#### What you are asked to do
For every line in the data below that contains "validateRelayEntry", copy the line.

#### The records
Start of Block
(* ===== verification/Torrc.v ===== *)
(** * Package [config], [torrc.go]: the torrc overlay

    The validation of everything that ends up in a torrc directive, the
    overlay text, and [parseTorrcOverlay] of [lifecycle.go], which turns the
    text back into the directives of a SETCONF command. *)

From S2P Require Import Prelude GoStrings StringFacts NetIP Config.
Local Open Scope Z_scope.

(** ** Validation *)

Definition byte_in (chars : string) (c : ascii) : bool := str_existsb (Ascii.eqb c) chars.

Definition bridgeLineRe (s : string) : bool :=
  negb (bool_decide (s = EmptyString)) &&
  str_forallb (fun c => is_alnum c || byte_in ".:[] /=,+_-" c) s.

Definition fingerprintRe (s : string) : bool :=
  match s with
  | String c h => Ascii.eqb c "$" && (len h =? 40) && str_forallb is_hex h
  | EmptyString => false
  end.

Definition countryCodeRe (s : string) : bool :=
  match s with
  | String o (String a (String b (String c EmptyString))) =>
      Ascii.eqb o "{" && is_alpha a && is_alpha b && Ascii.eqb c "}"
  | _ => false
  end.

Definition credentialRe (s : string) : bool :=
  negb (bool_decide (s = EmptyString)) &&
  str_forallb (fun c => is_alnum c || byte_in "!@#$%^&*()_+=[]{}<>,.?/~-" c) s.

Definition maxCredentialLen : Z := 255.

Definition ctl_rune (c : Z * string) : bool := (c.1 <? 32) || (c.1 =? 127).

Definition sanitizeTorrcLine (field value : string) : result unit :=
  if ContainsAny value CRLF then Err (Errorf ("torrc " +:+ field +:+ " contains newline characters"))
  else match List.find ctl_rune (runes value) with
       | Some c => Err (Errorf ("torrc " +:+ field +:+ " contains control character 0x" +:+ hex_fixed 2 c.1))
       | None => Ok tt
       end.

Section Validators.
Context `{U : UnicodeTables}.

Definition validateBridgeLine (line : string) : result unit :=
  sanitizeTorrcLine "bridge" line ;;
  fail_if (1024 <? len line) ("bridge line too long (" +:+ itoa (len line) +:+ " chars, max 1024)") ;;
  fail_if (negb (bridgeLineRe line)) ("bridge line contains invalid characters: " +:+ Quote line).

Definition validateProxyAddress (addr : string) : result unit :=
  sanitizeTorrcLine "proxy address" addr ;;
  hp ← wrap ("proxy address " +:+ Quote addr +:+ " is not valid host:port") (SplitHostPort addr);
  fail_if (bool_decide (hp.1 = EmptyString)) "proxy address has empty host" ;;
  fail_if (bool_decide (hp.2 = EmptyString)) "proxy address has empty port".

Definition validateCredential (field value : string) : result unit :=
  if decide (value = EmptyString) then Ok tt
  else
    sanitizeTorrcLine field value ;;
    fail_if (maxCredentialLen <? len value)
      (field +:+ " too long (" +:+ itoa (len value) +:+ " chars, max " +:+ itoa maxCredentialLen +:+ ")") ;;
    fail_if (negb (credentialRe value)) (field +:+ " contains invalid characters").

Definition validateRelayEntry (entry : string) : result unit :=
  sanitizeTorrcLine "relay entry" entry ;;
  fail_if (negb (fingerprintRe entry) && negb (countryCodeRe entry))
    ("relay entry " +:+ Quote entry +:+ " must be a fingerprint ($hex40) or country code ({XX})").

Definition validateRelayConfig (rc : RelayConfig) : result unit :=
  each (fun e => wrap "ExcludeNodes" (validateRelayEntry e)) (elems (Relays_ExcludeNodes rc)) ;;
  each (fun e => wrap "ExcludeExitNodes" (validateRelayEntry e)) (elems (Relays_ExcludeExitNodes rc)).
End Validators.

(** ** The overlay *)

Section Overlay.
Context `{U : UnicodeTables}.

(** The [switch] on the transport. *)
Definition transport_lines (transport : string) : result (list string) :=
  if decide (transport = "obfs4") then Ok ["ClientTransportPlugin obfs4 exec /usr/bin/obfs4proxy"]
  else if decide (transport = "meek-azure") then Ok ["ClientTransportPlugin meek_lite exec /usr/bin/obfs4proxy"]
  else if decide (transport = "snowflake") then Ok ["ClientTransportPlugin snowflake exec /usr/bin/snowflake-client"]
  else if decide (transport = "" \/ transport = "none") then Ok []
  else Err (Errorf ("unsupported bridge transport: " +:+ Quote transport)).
End of Block
Start of Block
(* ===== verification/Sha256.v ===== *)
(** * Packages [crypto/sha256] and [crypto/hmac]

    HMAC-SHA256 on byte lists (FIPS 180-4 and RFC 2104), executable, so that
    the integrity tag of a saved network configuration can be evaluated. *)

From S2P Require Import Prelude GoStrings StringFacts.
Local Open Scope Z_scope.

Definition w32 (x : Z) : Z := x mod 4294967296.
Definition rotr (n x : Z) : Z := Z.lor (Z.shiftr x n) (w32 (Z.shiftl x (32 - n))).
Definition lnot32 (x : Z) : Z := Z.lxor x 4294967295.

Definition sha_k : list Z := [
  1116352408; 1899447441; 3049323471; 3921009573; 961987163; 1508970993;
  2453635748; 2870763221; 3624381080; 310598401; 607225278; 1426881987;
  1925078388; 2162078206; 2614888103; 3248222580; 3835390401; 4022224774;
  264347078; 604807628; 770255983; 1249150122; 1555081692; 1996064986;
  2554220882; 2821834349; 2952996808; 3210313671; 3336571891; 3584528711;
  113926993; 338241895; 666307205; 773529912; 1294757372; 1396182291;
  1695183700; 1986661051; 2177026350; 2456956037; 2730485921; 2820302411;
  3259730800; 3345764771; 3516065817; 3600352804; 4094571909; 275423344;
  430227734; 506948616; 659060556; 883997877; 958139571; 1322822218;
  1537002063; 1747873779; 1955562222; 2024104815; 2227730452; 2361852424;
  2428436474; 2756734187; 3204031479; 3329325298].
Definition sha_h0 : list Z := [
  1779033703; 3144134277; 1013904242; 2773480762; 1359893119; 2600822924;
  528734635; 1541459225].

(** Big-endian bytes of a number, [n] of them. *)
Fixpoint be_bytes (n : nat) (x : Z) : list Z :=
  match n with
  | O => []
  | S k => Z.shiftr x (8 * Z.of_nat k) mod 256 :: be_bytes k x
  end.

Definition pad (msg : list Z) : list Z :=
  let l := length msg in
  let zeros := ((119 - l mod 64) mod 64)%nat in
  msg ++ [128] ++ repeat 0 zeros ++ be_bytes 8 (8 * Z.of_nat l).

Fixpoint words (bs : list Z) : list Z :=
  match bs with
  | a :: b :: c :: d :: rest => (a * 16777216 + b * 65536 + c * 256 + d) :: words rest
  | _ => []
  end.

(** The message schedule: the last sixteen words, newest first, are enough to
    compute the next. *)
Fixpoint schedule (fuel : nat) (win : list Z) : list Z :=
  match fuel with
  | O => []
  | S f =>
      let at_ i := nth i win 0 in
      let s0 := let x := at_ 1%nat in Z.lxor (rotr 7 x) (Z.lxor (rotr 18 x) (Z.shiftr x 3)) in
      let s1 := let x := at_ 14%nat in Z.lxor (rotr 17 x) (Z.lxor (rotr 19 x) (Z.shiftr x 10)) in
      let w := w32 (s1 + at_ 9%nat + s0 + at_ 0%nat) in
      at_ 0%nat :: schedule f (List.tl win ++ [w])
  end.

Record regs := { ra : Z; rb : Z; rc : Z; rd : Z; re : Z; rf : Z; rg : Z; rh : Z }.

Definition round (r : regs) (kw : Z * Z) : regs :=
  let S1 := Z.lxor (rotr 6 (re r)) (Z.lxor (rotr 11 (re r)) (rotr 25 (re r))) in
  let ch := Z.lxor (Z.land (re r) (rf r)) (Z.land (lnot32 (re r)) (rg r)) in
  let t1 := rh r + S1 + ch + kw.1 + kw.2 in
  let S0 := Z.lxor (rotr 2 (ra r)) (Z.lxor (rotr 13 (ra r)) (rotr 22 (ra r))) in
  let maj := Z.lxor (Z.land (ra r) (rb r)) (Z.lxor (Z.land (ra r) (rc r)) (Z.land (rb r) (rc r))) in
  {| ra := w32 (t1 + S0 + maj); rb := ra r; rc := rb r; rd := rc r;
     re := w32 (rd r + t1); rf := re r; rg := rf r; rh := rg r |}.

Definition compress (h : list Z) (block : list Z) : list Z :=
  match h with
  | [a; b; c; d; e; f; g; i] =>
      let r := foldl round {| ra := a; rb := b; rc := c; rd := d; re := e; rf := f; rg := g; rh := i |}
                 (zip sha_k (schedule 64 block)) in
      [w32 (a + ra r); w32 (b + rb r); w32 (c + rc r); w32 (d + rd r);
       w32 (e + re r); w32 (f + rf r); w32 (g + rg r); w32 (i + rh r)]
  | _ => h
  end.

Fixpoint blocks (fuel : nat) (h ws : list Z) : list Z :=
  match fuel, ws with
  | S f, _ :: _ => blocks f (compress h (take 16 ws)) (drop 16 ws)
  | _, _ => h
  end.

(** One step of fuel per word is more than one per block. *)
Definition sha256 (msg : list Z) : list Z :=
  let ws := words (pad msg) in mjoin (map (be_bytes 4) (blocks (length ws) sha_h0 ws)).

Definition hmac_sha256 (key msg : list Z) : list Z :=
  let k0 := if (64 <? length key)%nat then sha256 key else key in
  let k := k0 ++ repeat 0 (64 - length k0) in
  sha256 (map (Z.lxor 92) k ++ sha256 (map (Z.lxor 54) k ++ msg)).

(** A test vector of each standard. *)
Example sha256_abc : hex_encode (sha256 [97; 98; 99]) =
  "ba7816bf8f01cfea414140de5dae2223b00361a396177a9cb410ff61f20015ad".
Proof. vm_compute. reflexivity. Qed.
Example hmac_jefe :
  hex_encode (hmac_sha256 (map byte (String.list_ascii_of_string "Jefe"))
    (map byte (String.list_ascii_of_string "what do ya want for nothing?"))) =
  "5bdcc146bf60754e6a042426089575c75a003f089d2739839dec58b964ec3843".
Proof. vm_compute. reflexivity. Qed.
End of Block
#### Solved problem
Definition validateRelayEntry (entry : string) : result unit :=
  each (fun e => wrap "ExcludeNodes" (validateRelayEntry e)) (elems (Relays_ExcludeNodes rc)) ;;
  each (fun e => wrap "ExcludeExitNodes" (validateRelayEntry e)) (elems (Relays_ExcludeExitNodes rc)).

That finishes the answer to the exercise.